*** RECORDED DATA ***

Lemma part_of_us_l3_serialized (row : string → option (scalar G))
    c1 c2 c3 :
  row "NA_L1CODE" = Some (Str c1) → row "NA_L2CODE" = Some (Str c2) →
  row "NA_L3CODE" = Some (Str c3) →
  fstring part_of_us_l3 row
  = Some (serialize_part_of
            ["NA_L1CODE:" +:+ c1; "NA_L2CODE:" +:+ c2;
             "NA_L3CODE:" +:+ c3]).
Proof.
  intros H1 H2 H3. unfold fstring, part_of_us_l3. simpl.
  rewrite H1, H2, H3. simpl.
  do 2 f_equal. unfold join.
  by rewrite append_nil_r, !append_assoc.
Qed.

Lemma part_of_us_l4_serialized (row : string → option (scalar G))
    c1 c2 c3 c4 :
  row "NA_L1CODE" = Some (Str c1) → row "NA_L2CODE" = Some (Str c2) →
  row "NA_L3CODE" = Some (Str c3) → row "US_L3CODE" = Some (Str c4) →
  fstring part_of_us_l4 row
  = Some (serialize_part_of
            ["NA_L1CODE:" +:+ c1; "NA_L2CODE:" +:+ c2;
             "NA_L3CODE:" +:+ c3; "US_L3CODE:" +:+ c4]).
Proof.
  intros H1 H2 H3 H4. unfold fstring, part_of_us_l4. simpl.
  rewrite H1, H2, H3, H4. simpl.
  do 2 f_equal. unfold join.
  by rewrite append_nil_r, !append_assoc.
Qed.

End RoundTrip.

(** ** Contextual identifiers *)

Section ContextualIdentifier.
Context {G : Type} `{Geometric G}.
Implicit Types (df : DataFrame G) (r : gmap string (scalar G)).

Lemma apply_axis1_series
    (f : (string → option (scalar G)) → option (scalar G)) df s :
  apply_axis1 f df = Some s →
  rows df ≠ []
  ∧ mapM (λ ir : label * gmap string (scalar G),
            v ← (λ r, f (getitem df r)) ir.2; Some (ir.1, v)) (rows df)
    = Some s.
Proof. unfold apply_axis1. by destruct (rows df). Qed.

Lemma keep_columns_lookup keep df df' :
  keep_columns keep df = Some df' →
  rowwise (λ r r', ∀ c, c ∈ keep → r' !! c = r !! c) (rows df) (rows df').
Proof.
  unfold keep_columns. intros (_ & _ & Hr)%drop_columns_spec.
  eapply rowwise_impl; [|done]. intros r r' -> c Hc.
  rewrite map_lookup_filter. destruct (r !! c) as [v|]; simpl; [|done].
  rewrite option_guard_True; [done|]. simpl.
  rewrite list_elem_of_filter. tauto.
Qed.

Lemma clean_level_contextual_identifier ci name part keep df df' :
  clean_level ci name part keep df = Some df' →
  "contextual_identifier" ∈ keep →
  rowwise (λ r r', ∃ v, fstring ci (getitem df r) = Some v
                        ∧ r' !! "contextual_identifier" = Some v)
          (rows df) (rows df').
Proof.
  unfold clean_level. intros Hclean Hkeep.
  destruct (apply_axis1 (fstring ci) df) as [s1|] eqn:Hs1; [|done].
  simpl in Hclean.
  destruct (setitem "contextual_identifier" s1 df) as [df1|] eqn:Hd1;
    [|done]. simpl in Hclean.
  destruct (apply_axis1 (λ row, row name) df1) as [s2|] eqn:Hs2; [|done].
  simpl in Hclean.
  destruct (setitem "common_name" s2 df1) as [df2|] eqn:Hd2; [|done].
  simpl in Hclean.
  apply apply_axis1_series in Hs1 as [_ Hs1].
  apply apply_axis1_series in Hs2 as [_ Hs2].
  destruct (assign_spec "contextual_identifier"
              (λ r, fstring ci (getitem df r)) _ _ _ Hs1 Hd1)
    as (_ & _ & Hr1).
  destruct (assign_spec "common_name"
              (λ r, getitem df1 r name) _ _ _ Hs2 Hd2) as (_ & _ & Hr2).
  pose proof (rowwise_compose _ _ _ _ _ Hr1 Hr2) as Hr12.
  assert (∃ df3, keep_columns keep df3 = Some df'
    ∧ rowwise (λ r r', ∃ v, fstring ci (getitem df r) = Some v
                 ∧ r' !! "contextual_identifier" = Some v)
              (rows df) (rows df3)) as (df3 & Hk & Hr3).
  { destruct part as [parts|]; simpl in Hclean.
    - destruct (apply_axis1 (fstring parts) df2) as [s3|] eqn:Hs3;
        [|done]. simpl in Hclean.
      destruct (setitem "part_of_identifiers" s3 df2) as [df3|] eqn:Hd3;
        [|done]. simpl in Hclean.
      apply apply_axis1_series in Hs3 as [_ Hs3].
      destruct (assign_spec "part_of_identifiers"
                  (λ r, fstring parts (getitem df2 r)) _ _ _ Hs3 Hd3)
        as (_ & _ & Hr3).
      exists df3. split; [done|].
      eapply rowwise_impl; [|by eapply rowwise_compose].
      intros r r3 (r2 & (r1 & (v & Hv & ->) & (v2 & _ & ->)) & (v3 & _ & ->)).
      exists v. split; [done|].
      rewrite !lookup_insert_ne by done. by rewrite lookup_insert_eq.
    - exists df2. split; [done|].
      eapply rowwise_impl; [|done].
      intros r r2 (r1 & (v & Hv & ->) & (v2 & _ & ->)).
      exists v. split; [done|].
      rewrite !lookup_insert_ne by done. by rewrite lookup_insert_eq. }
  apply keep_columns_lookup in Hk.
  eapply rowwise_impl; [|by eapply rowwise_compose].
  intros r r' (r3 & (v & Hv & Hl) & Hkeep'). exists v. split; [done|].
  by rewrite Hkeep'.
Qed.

*** End of RECORDED DATA ***
*** RECORDED DATA ***

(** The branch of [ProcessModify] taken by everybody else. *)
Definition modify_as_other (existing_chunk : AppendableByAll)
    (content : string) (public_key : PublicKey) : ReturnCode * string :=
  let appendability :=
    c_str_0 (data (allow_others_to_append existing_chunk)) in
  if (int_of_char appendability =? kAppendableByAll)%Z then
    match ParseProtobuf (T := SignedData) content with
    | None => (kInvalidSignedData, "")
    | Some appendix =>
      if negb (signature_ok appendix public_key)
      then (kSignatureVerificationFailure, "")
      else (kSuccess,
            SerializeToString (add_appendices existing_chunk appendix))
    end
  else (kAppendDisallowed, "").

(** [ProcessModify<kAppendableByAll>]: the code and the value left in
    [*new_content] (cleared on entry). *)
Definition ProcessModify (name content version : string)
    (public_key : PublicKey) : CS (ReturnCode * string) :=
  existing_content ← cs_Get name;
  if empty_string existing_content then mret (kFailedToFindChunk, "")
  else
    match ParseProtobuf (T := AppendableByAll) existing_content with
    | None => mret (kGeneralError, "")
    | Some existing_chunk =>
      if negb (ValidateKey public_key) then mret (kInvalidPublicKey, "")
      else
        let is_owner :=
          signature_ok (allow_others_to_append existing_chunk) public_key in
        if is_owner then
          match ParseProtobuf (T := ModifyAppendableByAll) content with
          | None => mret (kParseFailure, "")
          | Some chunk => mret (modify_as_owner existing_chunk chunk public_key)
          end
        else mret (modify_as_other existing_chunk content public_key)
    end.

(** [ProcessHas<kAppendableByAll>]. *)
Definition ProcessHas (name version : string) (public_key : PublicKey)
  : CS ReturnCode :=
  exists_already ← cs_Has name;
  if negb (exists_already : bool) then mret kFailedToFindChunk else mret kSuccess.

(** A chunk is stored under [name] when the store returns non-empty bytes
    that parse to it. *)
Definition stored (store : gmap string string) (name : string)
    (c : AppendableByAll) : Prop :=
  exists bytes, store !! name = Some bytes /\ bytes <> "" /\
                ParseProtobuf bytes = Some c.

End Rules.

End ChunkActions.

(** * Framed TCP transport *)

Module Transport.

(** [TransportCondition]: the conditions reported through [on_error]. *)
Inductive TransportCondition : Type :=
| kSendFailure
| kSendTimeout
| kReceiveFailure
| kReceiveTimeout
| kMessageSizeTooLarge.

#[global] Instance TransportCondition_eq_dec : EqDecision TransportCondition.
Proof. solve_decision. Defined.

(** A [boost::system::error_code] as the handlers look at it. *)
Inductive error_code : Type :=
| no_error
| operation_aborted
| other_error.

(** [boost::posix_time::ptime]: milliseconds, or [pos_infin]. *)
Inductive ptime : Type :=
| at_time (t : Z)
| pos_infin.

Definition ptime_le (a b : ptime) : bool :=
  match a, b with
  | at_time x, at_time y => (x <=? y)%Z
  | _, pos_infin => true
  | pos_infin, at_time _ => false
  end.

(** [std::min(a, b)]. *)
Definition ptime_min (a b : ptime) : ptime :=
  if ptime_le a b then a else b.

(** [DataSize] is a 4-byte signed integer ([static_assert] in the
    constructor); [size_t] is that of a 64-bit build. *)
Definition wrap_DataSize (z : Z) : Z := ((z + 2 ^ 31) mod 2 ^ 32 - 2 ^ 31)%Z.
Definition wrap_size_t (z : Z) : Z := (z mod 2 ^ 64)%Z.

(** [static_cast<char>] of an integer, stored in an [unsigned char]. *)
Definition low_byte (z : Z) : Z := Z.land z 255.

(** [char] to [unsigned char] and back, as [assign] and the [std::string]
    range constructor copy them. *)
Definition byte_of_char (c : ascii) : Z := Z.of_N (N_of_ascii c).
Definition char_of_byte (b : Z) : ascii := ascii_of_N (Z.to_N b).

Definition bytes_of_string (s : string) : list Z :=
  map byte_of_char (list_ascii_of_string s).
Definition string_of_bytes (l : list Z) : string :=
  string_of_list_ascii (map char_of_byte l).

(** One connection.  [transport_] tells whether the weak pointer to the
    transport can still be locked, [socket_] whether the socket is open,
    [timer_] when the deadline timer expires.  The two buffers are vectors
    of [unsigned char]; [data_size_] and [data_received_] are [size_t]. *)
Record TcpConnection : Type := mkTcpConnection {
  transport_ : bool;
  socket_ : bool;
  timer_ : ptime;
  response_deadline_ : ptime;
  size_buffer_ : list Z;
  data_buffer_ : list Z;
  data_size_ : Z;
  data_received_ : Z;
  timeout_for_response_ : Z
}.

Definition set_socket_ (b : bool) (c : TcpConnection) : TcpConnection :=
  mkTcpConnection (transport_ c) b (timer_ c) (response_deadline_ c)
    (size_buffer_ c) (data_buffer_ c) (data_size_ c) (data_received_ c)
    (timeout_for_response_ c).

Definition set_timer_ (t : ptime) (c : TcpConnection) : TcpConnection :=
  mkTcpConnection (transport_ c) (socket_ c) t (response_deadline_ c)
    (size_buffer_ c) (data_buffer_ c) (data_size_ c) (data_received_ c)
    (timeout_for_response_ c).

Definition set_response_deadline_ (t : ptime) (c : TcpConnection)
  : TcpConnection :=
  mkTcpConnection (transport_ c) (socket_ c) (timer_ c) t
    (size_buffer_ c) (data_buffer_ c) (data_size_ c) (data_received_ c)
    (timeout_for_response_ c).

*** End of RECORDED DATA ***

TASK STATEMENT: Scan the records for lines that hold "integer", and reproduce each one you find.

ANSWER FOR THIS EXERCISE:
(** [DataSize] is a 4-byte signed integer ([static_assert] in the
(** [static_cast<char>] of an integer, stored in an [unsigned char]. *)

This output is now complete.